┌─ RECORDED DATA
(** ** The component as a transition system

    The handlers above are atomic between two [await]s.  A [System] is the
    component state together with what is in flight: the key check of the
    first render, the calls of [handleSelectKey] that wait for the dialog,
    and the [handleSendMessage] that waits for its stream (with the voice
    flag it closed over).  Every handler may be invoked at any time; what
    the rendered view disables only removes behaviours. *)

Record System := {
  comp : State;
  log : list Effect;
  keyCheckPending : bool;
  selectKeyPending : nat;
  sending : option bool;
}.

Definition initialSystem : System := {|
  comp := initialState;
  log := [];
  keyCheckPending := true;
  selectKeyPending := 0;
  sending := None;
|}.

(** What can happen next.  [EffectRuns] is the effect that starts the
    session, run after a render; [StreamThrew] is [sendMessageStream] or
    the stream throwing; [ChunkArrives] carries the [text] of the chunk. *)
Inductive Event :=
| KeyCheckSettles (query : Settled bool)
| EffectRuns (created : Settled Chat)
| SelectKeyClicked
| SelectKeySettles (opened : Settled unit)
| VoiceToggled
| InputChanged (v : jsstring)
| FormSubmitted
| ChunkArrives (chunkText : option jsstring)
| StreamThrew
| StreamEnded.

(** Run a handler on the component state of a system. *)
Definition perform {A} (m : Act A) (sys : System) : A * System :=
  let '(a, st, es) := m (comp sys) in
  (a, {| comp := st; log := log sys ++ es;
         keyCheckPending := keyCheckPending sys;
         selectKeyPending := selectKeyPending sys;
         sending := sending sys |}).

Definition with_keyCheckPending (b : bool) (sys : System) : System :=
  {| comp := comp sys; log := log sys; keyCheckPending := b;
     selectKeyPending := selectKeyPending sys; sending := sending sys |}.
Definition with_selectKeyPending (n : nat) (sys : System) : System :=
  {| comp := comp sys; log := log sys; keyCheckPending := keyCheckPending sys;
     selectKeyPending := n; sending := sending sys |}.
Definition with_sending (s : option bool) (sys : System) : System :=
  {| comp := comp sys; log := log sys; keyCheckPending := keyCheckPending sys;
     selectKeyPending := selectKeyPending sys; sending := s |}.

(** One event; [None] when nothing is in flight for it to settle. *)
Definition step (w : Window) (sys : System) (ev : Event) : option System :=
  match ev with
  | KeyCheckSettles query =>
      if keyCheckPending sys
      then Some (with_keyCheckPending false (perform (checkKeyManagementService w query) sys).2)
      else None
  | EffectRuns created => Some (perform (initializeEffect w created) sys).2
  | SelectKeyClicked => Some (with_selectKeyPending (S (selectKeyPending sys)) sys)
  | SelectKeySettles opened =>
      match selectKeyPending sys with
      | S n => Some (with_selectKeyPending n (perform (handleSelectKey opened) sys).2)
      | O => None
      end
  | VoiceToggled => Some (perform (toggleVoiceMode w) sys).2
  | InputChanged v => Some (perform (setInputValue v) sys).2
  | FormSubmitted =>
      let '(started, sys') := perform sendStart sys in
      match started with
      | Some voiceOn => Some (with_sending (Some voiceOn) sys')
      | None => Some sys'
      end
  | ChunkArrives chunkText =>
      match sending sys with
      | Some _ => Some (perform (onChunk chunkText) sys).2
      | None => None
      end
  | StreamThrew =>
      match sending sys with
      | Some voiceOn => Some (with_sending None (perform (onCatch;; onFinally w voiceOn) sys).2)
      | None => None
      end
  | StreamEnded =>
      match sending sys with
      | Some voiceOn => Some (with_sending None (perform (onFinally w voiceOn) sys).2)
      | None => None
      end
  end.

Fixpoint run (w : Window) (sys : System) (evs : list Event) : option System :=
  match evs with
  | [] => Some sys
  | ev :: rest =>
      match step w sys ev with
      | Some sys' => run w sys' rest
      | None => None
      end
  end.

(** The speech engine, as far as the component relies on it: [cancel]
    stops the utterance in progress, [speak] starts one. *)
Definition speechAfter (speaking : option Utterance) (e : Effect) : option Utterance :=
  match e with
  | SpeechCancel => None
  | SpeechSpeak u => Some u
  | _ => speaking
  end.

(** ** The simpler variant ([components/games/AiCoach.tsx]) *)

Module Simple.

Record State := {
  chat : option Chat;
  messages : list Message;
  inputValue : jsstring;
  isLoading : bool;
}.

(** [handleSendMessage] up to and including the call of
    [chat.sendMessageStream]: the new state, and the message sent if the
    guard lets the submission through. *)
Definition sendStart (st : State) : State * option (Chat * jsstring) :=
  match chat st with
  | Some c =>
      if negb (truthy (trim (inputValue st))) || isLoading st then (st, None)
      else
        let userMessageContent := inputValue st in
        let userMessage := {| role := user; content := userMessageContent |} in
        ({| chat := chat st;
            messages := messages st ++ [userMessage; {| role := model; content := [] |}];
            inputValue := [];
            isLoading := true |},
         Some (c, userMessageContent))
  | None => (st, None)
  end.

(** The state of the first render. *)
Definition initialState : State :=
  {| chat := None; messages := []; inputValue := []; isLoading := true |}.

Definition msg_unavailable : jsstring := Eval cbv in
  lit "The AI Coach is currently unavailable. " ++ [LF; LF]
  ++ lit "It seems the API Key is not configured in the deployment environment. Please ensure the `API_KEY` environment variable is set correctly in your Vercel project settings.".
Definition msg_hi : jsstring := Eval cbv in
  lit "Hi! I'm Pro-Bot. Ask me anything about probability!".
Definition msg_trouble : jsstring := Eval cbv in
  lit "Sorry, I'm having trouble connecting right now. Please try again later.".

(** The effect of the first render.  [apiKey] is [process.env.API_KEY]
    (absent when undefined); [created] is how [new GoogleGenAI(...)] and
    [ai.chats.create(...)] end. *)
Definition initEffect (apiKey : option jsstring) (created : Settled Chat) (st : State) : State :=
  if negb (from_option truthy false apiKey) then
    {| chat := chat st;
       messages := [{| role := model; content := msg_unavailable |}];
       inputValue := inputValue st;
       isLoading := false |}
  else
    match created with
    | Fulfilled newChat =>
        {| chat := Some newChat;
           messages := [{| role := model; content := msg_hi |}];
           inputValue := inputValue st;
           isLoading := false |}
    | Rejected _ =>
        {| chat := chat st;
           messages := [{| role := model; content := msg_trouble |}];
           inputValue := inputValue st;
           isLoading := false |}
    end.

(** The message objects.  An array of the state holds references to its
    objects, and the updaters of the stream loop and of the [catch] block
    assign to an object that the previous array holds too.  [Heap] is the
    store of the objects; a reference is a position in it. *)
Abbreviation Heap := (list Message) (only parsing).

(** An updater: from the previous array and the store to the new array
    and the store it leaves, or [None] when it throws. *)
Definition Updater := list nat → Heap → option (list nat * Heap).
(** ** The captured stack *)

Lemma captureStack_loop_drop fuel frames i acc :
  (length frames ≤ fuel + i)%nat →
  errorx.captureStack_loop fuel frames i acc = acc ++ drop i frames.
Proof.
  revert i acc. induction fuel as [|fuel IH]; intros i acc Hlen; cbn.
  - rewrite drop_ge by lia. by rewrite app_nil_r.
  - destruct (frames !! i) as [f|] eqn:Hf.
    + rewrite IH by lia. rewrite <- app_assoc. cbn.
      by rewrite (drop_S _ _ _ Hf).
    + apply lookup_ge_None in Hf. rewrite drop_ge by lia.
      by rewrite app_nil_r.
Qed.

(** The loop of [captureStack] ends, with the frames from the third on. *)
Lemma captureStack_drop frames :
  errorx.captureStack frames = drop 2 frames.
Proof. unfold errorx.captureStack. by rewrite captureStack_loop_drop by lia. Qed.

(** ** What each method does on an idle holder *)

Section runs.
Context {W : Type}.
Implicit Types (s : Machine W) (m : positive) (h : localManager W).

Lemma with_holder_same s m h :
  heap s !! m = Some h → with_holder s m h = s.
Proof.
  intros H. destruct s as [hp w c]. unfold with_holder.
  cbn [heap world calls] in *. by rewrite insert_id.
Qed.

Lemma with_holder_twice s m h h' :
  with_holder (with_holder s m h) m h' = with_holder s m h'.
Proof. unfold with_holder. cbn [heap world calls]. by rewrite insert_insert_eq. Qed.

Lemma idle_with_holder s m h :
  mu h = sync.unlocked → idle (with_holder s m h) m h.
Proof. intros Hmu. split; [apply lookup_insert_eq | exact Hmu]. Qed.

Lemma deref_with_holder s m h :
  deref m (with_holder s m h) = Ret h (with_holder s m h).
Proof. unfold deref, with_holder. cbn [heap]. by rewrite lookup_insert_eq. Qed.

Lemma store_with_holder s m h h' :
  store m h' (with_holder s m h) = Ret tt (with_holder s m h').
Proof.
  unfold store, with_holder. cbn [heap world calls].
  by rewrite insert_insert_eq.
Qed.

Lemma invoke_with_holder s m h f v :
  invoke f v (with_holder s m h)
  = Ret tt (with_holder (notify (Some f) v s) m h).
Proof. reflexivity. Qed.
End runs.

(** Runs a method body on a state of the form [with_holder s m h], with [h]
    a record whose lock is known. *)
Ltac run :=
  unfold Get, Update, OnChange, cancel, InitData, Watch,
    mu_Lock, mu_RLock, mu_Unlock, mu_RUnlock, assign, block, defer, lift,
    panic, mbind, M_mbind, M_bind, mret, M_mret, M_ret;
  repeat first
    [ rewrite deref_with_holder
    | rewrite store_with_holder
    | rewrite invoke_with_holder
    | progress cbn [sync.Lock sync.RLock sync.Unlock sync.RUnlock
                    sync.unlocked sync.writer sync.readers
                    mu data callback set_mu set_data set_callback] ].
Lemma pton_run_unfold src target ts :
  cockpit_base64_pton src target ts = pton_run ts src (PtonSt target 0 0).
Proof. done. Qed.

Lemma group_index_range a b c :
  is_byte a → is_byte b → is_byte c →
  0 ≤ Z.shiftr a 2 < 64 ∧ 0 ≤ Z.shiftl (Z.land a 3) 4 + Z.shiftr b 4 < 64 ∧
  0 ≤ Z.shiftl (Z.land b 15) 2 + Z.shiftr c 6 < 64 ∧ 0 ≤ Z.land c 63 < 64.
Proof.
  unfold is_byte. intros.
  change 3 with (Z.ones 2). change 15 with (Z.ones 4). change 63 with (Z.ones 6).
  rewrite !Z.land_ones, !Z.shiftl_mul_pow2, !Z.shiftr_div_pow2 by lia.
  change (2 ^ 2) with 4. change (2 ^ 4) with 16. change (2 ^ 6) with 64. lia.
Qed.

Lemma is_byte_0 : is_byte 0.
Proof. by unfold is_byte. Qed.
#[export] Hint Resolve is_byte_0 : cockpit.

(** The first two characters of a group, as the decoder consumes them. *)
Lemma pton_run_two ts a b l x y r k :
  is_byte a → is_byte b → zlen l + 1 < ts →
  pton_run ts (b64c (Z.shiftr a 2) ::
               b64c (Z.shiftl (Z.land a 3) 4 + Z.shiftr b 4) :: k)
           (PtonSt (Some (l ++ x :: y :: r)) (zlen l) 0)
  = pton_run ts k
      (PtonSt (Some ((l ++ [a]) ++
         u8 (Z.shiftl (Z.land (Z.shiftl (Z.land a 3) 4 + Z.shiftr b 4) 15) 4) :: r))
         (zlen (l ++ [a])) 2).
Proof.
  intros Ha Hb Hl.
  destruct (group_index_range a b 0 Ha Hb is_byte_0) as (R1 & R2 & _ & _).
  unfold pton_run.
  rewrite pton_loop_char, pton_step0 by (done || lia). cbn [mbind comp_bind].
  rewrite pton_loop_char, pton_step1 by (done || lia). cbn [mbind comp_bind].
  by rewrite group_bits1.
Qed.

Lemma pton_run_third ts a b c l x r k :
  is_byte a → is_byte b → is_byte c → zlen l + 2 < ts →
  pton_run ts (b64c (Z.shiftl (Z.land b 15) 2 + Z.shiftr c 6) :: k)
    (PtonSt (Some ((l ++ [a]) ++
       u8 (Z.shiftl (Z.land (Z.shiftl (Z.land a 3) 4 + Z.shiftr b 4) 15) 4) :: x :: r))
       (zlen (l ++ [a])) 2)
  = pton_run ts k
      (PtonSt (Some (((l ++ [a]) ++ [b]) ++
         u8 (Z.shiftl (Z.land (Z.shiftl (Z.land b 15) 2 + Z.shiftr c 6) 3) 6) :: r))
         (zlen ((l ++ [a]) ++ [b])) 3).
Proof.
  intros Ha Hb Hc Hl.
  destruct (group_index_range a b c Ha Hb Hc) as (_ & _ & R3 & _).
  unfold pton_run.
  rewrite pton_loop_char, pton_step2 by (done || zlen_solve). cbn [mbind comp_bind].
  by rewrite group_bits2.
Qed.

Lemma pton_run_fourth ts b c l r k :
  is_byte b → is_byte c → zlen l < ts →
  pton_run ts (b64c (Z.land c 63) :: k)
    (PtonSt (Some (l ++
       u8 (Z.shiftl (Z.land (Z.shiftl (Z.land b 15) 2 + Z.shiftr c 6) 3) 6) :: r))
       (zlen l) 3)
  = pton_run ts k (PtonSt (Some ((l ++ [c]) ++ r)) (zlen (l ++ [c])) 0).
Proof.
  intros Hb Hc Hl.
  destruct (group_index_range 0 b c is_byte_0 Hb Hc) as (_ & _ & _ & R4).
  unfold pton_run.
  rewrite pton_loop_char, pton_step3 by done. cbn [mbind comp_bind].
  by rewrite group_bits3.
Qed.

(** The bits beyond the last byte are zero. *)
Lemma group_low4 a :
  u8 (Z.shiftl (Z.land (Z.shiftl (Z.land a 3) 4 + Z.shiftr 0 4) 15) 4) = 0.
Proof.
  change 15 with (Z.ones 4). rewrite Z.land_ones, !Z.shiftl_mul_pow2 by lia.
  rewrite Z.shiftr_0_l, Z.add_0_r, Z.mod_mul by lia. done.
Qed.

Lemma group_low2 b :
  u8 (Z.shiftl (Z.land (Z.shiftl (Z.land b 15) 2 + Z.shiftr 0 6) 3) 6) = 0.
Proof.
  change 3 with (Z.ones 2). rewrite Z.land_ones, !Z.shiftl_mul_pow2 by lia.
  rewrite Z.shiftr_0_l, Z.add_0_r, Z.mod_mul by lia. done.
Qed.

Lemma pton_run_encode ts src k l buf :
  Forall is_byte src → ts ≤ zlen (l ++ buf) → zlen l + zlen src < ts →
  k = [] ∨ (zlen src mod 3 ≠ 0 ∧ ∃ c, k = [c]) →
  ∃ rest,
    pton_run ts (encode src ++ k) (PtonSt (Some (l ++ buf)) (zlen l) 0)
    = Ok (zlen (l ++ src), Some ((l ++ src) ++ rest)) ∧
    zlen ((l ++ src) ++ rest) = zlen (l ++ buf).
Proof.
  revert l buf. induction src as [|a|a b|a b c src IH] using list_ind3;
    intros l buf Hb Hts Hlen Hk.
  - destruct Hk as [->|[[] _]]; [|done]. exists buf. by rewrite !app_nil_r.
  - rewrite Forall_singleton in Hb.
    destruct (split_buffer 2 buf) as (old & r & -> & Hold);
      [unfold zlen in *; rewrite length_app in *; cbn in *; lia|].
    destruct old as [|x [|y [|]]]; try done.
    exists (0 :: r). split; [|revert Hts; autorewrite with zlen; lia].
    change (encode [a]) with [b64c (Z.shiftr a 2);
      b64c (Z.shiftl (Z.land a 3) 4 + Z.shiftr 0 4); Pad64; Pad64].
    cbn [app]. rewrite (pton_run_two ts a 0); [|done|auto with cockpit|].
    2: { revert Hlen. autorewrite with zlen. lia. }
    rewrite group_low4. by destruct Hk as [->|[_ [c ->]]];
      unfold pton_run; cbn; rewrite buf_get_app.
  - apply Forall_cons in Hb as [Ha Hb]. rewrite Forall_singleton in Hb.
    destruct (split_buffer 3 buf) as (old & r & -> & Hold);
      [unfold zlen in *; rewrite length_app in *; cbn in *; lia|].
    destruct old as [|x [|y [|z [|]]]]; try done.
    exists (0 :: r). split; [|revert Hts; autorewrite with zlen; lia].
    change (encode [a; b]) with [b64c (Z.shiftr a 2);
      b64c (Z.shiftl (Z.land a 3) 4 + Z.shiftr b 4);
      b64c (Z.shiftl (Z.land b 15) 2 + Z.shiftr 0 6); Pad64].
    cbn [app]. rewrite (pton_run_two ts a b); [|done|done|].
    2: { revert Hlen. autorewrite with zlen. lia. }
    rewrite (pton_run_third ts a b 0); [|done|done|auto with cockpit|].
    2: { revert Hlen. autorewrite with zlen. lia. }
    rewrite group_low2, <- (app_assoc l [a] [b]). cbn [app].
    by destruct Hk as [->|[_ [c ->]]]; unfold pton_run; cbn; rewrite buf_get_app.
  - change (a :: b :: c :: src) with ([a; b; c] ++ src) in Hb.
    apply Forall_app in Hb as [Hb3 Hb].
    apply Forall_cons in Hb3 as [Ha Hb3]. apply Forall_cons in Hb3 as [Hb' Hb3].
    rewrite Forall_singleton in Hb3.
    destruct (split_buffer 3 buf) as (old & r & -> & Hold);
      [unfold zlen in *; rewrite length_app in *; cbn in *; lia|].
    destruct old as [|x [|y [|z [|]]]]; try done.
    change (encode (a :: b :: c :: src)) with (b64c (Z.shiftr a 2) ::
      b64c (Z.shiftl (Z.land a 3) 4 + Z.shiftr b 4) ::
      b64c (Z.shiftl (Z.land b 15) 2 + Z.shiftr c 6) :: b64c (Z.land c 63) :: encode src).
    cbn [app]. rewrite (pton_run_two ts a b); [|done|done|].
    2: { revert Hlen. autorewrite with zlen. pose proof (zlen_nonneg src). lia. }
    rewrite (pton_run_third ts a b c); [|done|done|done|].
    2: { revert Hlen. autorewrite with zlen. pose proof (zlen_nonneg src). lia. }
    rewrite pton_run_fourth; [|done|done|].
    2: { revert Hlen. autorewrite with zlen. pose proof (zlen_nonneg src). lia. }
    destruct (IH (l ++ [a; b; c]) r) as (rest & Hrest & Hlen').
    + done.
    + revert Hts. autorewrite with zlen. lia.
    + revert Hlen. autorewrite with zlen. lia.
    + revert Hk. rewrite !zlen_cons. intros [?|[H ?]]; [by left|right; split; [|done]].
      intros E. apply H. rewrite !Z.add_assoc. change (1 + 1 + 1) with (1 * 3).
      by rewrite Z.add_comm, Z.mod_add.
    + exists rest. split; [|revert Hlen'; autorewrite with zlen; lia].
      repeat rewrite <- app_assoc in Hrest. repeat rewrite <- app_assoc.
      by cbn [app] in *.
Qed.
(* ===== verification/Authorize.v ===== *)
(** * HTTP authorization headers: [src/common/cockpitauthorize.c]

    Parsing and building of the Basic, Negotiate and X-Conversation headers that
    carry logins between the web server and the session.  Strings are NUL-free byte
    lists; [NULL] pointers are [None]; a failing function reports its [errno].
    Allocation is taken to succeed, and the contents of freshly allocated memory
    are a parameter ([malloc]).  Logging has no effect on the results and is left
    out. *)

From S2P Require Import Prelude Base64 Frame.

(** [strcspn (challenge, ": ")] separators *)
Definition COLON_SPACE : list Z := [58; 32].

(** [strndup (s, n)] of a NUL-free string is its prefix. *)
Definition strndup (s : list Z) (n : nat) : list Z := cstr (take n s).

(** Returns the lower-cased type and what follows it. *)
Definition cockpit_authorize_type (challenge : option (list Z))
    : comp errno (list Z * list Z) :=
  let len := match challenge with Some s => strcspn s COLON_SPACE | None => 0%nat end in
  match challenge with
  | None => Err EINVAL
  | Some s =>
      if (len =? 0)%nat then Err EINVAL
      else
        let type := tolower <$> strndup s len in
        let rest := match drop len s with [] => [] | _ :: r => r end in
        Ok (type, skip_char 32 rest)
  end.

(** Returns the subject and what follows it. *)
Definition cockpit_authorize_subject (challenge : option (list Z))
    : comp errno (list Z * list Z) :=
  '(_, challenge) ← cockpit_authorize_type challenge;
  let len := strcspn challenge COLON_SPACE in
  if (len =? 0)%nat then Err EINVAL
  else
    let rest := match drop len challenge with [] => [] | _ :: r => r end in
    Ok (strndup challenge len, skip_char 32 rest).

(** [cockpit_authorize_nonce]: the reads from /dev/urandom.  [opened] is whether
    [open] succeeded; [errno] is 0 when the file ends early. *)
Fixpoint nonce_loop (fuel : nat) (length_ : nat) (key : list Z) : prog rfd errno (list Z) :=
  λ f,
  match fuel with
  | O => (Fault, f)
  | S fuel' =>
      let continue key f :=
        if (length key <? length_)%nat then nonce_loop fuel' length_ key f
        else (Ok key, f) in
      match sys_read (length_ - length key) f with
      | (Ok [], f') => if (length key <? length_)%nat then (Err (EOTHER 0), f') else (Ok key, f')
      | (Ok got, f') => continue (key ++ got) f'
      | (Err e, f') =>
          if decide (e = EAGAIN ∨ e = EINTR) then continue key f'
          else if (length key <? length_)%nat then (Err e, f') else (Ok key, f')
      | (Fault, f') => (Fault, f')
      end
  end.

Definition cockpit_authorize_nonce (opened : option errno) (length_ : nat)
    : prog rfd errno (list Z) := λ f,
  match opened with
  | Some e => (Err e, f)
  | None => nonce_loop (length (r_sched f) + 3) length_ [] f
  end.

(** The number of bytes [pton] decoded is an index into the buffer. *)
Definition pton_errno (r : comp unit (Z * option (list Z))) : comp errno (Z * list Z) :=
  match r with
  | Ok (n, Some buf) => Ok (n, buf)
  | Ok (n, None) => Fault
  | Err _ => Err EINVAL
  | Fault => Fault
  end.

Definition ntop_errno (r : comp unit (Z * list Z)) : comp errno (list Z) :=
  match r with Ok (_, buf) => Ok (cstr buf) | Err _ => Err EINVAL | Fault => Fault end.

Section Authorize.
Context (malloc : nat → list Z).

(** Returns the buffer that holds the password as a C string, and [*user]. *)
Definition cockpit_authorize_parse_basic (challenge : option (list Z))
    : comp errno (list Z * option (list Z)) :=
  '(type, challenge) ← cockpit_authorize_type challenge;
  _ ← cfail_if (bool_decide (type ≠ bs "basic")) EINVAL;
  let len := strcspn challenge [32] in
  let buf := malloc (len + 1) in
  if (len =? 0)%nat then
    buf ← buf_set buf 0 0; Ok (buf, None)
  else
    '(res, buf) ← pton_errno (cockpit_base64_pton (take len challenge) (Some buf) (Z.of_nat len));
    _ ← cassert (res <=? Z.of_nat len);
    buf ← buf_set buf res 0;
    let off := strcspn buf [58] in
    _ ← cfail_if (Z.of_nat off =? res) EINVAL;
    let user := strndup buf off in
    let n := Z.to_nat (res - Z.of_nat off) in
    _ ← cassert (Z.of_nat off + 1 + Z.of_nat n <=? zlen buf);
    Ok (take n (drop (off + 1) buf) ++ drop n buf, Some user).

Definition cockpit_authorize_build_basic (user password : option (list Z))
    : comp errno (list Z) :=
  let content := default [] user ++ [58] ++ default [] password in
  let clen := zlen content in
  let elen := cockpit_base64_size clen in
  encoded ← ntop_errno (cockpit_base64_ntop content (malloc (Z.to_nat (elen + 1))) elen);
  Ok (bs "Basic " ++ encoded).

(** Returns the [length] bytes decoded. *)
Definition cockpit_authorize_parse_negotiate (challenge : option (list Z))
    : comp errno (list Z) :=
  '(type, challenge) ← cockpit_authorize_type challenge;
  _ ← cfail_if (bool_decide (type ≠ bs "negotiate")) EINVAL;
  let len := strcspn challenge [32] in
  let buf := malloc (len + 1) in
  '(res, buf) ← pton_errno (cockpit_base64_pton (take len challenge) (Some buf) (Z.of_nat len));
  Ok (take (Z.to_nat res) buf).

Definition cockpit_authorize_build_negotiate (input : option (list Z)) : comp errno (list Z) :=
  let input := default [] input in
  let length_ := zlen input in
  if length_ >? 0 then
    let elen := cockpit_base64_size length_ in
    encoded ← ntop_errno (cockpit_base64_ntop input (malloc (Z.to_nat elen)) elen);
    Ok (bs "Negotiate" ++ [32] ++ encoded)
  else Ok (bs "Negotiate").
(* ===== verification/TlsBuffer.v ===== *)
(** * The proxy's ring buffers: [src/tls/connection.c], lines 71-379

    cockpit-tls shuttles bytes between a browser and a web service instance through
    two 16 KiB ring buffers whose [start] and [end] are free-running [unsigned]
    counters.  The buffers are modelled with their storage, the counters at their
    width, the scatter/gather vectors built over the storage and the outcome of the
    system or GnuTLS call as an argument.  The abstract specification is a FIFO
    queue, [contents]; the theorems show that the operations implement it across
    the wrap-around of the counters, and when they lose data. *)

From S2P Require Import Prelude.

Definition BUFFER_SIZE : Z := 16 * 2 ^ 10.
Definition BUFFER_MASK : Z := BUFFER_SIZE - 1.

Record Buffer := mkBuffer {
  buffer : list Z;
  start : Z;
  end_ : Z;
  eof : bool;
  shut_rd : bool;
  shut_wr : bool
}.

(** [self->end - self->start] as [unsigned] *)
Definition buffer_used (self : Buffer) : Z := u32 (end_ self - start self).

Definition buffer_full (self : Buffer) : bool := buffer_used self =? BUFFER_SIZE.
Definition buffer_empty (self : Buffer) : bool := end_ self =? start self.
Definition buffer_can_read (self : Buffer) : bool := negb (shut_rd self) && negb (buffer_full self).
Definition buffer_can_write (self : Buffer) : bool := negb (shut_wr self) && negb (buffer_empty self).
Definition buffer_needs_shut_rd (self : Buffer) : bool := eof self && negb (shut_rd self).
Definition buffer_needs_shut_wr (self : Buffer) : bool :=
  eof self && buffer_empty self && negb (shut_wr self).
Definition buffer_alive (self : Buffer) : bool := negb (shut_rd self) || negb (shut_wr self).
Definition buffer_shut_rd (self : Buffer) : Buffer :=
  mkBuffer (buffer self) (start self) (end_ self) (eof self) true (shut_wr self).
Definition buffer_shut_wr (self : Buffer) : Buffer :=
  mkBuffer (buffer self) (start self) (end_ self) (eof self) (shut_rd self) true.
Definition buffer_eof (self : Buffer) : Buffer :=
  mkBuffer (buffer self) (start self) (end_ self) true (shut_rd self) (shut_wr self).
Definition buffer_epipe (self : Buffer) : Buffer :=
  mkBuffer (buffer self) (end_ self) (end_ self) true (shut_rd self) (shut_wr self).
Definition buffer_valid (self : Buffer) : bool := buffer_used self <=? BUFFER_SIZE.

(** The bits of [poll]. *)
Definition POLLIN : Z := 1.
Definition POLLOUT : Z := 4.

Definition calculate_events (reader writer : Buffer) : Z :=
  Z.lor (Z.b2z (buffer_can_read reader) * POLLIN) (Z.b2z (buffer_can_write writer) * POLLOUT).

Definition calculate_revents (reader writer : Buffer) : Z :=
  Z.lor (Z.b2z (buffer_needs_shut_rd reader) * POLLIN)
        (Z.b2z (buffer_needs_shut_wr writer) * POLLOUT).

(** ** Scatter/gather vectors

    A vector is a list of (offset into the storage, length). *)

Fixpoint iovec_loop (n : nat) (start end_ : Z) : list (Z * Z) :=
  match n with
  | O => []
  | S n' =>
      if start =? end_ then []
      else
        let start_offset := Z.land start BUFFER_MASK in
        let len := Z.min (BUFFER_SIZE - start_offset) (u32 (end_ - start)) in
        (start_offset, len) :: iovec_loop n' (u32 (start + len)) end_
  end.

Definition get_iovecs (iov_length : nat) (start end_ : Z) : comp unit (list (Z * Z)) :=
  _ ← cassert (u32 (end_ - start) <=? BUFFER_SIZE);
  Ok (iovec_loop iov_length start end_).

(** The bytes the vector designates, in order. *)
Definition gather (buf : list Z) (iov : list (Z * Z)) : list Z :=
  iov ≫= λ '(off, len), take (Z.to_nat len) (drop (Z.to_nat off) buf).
└─
Could you count the lines in the entries that hold the word "Hrest"? Only the number is wanted.

EXERCISE ANSWER = 2